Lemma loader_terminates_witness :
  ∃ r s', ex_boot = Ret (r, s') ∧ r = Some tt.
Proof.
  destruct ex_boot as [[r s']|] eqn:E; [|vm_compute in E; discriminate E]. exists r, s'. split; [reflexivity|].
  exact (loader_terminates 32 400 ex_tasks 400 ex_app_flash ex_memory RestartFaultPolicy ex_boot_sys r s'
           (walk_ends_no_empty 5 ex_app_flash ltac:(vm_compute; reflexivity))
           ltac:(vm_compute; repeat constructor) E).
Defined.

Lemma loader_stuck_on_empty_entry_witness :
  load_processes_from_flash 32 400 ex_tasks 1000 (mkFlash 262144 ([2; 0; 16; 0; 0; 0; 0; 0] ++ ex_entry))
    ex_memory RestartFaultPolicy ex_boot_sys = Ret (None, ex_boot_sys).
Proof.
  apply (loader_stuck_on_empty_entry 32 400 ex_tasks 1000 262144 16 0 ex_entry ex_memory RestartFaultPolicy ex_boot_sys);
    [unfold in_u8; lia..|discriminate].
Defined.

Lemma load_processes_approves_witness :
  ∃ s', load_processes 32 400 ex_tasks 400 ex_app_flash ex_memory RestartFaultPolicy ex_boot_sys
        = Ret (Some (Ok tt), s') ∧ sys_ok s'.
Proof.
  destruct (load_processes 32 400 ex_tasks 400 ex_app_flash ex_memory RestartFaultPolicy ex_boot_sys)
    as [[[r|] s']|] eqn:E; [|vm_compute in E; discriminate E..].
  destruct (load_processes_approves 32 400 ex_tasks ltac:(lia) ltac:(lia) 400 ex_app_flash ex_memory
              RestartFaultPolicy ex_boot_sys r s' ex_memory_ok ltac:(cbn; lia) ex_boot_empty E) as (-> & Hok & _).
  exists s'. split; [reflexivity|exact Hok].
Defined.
────────────────
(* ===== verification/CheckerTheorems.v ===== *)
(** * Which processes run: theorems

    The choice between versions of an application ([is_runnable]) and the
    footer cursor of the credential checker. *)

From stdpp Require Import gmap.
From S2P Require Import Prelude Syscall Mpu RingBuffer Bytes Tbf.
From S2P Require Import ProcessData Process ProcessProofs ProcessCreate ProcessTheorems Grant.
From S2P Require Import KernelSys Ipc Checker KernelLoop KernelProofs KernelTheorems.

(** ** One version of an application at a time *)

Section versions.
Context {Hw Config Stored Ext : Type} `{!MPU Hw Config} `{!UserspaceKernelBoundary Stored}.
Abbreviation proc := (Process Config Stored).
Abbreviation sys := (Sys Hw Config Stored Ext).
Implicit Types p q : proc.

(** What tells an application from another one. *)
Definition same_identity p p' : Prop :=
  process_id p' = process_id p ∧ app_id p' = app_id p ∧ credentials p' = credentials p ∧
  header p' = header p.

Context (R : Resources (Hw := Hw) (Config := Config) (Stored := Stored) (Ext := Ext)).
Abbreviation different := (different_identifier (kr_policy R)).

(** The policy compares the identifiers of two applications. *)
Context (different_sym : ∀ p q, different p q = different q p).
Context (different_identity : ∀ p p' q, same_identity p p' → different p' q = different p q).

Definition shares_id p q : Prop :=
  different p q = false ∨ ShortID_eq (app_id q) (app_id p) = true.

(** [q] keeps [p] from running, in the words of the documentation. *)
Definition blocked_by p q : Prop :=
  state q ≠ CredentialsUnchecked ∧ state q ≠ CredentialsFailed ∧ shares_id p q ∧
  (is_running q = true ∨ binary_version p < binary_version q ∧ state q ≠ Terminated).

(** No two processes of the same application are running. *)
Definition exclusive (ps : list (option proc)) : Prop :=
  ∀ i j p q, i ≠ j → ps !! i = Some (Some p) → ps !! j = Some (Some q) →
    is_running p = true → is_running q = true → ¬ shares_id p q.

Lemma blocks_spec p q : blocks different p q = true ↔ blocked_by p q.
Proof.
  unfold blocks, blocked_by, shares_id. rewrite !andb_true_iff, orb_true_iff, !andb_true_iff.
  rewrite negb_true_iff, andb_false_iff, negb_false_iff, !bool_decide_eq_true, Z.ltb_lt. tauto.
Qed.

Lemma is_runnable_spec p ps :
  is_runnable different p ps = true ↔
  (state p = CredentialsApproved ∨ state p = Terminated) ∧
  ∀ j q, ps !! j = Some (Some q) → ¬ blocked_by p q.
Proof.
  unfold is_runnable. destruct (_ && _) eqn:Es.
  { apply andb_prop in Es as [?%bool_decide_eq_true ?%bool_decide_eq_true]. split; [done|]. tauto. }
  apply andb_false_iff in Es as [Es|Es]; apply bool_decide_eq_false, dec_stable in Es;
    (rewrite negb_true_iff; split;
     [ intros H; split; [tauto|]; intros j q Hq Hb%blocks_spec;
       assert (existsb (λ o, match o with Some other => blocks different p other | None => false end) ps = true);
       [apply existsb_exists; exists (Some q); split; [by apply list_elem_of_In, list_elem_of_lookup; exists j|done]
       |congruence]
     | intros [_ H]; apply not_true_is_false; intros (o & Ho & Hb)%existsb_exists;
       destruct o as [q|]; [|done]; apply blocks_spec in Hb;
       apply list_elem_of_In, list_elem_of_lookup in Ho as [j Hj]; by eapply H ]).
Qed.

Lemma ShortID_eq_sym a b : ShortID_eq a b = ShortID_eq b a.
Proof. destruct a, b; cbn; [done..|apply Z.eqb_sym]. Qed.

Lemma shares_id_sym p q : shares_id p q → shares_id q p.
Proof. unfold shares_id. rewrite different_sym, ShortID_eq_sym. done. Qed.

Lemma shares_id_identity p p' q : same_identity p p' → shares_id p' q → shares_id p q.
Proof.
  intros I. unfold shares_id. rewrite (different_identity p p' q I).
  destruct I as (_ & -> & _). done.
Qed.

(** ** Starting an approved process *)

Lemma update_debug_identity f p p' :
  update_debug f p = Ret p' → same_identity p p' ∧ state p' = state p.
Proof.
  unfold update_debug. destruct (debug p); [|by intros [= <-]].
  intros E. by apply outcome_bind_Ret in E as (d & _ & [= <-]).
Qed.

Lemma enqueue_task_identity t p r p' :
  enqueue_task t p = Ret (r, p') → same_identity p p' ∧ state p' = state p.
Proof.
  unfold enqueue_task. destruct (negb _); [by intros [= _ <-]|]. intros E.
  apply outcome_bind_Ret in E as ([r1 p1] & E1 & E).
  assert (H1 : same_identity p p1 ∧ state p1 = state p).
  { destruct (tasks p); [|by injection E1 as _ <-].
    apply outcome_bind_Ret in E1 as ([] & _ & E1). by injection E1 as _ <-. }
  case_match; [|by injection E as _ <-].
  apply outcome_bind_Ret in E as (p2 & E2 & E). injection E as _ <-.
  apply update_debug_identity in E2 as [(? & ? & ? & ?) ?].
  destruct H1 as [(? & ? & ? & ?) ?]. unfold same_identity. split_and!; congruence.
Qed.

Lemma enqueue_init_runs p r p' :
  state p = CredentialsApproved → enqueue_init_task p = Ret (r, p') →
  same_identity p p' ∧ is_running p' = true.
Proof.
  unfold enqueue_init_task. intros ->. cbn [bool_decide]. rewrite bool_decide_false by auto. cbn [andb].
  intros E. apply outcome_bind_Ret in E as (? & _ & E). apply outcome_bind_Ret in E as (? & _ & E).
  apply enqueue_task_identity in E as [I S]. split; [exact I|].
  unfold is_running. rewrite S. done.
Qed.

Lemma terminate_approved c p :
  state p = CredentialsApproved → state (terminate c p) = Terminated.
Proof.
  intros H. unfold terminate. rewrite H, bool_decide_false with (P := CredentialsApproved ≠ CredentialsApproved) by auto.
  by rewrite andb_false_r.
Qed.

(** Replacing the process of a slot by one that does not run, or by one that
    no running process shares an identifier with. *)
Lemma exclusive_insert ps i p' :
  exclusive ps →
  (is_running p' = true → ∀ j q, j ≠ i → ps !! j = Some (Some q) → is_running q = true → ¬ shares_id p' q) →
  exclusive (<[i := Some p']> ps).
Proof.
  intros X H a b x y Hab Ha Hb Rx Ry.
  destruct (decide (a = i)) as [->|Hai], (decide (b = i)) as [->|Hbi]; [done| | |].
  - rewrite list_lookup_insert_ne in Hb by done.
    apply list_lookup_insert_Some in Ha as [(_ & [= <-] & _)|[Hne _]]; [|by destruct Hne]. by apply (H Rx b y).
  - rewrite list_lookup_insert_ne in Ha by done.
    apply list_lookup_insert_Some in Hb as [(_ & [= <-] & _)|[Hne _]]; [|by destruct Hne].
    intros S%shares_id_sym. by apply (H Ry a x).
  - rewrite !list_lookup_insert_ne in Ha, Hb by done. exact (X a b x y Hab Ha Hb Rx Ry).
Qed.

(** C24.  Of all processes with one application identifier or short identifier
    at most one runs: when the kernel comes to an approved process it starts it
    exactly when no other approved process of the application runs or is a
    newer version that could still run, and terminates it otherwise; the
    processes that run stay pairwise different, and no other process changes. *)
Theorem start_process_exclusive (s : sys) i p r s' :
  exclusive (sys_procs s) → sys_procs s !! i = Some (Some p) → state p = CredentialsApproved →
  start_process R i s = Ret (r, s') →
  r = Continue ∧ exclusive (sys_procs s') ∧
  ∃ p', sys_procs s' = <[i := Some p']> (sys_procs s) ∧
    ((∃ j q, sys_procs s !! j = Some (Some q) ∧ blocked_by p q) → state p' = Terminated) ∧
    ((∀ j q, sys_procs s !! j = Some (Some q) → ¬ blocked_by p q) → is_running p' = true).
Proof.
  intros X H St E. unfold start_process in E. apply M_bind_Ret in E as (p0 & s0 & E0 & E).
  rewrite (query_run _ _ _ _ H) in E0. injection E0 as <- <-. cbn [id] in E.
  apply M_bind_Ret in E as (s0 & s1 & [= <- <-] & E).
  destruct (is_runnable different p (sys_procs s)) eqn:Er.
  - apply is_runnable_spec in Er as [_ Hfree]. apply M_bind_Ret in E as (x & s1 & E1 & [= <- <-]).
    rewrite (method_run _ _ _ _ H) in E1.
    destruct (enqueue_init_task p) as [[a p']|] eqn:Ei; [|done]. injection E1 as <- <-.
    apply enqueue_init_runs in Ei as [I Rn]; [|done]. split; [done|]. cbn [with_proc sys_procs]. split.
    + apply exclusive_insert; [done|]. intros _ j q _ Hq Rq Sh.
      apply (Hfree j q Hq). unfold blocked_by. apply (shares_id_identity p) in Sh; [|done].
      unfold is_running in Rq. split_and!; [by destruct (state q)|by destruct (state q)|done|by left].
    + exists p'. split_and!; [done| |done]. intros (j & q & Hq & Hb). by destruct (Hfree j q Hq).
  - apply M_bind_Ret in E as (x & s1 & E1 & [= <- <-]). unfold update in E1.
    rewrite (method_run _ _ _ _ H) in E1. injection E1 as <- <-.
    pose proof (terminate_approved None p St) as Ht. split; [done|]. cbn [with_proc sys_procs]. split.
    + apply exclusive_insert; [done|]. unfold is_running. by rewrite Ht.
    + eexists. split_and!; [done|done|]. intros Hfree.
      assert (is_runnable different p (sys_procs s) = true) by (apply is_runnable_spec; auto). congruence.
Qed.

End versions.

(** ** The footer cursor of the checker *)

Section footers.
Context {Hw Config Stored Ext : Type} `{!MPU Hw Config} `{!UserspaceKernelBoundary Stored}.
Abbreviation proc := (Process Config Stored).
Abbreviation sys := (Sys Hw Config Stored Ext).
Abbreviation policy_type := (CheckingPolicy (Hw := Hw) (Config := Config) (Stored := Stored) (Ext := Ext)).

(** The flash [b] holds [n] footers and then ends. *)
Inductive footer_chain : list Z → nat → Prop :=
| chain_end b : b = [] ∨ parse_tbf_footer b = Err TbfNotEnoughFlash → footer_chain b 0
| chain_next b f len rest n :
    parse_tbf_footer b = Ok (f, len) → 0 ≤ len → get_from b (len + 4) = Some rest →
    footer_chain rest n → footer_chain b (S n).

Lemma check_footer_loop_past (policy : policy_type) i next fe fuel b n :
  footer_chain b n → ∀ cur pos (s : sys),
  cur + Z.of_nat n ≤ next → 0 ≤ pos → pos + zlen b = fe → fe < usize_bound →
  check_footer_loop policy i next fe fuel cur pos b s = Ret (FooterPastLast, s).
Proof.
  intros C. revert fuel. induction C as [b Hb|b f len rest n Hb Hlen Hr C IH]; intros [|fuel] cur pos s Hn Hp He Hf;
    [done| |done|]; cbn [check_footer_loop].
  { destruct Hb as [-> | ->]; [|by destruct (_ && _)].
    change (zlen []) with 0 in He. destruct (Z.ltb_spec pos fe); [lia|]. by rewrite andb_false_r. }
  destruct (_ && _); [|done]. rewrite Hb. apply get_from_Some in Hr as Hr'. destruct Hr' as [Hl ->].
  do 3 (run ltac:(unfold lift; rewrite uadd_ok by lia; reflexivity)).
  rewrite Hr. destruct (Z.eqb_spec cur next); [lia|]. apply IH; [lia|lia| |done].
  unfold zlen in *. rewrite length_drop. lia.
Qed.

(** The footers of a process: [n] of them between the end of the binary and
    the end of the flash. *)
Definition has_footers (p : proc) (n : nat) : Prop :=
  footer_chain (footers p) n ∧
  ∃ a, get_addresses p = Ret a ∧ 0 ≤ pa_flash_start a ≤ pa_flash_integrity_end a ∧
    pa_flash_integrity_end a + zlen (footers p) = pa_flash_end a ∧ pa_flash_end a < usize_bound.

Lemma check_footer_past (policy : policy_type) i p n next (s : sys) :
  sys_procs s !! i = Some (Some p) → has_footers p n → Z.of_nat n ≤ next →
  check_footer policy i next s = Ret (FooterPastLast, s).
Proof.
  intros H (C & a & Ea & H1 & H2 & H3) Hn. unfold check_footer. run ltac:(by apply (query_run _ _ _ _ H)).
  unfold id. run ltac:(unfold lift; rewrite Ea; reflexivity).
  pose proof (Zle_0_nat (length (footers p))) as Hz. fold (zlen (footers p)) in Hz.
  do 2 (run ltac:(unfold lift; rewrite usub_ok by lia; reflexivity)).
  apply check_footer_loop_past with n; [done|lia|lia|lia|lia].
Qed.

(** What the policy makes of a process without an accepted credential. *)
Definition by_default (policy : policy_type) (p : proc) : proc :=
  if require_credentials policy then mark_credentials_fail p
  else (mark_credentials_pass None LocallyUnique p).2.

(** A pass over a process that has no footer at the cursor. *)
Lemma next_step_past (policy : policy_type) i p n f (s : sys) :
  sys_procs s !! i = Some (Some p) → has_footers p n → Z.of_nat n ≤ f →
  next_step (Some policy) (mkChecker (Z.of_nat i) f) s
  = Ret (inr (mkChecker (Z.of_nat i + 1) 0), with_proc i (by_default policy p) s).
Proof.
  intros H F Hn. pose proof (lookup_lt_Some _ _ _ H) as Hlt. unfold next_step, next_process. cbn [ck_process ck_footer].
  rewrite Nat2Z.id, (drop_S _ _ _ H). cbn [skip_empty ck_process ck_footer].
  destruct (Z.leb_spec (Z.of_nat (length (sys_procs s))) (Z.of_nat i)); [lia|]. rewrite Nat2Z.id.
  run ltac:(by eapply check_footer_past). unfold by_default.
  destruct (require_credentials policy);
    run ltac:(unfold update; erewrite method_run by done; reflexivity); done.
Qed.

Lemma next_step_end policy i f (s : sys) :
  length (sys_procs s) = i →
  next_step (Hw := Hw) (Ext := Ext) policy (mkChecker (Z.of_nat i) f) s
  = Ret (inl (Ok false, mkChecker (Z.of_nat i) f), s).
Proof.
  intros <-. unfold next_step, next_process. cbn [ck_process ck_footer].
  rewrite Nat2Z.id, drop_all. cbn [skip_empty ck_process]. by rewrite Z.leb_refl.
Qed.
────────────────
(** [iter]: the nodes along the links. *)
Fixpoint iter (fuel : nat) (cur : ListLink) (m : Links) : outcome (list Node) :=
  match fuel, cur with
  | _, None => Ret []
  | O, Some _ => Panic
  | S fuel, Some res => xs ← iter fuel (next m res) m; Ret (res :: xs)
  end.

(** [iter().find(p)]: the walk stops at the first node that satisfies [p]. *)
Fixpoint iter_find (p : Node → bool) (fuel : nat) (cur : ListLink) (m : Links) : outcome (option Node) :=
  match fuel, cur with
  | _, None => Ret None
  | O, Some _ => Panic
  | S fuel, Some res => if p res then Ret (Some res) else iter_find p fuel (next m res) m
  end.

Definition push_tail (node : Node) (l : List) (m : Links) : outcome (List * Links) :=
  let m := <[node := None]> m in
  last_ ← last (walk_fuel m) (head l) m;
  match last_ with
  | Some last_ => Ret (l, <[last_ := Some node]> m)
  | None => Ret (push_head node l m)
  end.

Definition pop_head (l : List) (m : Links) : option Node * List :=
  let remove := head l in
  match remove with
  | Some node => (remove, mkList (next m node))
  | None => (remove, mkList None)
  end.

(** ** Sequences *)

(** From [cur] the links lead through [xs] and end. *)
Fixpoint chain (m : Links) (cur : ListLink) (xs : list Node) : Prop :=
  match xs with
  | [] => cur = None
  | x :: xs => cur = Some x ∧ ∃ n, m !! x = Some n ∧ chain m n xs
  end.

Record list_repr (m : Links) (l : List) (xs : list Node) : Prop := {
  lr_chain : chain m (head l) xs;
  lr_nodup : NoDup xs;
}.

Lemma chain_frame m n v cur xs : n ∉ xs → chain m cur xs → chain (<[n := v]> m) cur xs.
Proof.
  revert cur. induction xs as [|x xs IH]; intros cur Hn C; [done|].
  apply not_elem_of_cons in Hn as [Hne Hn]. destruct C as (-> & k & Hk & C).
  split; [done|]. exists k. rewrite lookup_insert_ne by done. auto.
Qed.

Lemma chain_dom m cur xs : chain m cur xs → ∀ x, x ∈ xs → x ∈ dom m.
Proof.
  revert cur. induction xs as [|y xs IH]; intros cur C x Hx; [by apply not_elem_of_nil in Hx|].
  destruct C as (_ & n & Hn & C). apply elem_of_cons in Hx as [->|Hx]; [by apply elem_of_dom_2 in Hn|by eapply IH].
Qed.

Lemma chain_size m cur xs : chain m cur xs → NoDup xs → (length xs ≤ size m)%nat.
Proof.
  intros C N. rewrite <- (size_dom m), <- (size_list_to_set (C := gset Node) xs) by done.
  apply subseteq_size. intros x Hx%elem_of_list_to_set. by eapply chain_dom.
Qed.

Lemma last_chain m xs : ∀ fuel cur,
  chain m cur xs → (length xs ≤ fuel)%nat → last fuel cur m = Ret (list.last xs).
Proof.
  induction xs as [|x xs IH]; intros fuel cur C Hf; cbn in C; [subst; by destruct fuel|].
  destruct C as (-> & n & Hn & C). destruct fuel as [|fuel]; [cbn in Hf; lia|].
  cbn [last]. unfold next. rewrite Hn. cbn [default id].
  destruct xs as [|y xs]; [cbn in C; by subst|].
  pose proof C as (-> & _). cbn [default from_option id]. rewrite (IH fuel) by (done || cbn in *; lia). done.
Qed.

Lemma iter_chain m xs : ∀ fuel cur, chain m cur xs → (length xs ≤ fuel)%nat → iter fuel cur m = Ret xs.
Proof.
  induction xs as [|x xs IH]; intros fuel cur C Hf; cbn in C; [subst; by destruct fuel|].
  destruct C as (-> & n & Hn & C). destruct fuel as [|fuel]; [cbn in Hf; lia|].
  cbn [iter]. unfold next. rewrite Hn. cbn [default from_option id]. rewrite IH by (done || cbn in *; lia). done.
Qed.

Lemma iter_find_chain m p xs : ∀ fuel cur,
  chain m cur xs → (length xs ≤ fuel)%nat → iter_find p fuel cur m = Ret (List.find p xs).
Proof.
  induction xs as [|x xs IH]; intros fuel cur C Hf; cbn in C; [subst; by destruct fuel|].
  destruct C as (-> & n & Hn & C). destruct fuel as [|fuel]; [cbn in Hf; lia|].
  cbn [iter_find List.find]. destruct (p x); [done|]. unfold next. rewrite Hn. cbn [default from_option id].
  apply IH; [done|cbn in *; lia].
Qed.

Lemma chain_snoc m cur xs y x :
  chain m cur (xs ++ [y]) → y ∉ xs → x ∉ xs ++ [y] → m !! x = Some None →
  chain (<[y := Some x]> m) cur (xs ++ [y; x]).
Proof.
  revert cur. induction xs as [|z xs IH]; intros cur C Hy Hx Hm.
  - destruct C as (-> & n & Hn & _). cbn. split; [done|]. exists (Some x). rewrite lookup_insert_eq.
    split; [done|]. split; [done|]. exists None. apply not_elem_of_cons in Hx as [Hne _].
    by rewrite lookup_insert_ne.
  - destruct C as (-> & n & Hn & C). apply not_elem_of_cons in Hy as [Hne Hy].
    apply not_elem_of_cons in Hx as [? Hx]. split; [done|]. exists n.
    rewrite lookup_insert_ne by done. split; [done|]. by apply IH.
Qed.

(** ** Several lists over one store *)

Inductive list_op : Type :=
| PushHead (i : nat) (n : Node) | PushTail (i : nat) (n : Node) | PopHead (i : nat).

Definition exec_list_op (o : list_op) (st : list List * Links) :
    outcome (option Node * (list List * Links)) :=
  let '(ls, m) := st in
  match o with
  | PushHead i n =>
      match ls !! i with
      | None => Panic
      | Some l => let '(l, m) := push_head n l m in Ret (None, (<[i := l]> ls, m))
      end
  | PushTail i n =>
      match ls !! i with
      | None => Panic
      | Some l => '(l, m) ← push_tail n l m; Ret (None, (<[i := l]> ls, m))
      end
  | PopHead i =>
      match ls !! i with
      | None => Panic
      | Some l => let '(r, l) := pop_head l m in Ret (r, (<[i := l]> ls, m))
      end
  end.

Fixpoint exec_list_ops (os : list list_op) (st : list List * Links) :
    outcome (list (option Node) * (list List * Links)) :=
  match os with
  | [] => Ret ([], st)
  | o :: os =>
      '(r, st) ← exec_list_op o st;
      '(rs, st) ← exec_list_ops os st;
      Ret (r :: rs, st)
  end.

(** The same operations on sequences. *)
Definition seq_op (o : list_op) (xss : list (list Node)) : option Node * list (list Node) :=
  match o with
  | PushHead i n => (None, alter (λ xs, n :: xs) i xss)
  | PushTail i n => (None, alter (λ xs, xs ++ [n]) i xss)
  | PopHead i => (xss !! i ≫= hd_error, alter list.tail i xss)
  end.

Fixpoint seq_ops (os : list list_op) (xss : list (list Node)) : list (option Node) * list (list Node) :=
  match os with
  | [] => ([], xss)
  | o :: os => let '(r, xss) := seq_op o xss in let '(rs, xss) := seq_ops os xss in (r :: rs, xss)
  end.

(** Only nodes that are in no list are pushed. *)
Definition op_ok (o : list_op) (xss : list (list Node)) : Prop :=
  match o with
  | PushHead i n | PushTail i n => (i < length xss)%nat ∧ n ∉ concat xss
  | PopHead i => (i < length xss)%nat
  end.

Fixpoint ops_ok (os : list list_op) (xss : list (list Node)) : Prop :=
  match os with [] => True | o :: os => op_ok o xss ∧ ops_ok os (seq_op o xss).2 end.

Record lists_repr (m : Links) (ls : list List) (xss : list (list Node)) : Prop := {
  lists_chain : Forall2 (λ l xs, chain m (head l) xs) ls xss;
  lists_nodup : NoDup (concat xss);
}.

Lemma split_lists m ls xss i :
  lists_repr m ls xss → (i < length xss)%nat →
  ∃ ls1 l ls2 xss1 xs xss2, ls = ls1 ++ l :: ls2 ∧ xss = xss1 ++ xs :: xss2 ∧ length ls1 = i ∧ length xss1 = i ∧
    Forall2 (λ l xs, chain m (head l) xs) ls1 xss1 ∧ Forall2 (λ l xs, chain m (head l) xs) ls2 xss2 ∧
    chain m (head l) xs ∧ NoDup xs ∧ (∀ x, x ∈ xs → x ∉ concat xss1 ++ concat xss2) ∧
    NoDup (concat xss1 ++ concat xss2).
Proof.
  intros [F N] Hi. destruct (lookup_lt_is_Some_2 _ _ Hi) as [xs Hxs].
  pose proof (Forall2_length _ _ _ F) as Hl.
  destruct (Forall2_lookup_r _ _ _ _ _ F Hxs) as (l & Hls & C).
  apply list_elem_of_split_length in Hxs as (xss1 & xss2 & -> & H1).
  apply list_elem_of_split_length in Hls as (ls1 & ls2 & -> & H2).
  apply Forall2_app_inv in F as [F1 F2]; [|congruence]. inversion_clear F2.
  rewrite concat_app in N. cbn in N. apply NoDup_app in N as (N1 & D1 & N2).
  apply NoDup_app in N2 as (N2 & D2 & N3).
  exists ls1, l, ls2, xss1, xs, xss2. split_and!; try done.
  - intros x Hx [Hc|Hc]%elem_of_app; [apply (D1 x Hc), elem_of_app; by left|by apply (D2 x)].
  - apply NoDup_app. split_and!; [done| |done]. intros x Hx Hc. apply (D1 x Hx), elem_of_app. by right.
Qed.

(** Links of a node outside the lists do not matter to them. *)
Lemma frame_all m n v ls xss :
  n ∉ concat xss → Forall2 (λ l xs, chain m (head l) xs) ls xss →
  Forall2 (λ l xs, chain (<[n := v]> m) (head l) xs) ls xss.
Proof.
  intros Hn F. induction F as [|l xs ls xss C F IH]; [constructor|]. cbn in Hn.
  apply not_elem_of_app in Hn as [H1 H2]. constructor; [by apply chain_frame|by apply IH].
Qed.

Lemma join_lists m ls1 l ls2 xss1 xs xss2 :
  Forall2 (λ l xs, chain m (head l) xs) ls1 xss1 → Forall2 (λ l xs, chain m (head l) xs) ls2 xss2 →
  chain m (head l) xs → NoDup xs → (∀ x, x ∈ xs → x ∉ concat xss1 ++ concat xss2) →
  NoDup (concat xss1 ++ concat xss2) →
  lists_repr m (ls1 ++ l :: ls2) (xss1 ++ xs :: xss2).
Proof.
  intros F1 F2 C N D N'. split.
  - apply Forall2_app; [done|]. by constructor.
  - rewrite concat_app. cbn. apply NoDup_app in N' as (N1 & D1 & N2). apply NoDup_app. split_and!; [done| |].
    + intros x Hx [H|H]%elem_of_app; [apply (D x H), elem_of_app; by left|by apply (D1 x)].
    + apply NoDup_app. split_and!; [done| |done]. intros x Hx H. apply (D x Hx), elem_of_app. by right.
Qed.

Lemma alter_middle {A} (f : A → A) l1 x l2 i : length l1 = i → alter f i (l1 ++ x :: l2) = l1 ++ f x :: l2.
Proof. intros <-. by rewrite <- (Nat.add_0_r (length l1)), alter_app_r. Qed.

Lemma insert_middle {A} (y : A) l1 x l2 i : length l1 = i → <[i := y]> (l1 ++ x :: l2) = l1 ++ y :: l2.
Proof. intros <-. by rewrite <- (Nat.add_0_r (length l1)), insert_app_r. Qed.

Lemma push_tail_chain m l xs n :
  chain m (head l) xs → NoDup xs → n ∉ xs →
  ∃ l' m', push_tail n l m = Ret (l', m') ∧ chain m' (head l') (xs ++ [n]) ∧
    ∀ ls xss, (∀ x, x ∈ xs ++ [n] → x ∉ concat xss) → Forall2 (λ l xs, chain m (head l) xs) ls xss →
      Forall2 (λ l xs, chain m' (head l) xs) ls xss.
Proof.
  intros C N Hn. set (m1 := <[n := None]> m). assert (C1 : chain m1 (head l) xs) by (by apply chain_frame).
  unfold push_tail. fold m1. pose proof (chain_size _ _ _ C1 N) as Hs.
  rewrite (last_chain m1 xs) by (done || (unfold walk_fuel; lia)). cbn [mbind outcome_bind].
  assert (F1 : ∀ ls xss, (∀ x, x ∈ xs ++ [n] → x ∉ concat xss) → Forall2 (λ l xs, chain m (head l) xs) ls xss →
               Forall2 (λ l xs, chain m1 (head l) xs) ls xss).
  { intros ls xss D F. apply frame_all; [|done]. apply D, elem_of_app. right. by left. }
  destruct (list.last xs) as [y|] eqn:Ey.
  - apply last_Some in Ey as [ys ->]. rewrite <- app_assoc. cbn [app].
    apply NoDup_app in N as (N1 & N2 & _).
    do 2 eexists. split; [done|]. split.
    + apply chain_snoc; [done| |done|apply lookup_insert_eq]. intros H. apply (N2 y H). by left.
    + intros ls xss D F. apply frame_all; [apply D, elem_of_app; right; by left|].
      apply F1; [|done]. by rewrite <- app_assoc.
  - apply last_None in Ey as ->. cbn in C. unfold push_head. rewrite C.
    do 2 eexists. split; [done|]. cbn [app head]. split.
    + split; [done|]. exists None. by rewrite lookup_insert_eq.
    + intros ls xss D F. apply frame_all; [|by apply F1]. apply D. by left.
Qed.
────────────────
Among the lines of the data, find every one that holds "eapply" and copy it.

--- Output for this task ---
       apply list_elem_of_In, list_elem_of_lookup in Ho as [j Hj]; by eapply H ]).
  run ltac:(by eapply check_footer_past). unfold by_default.
  destruct C as (_ & n & Hn & C). apply elem_of_cons in Hx as [->|Hx]; [by apply elem_of_dom_2 in Hn|by eapply IH].
  apply subseteq_size. intros x Hx%elem_of_list_to_set. by eapply chain_dom.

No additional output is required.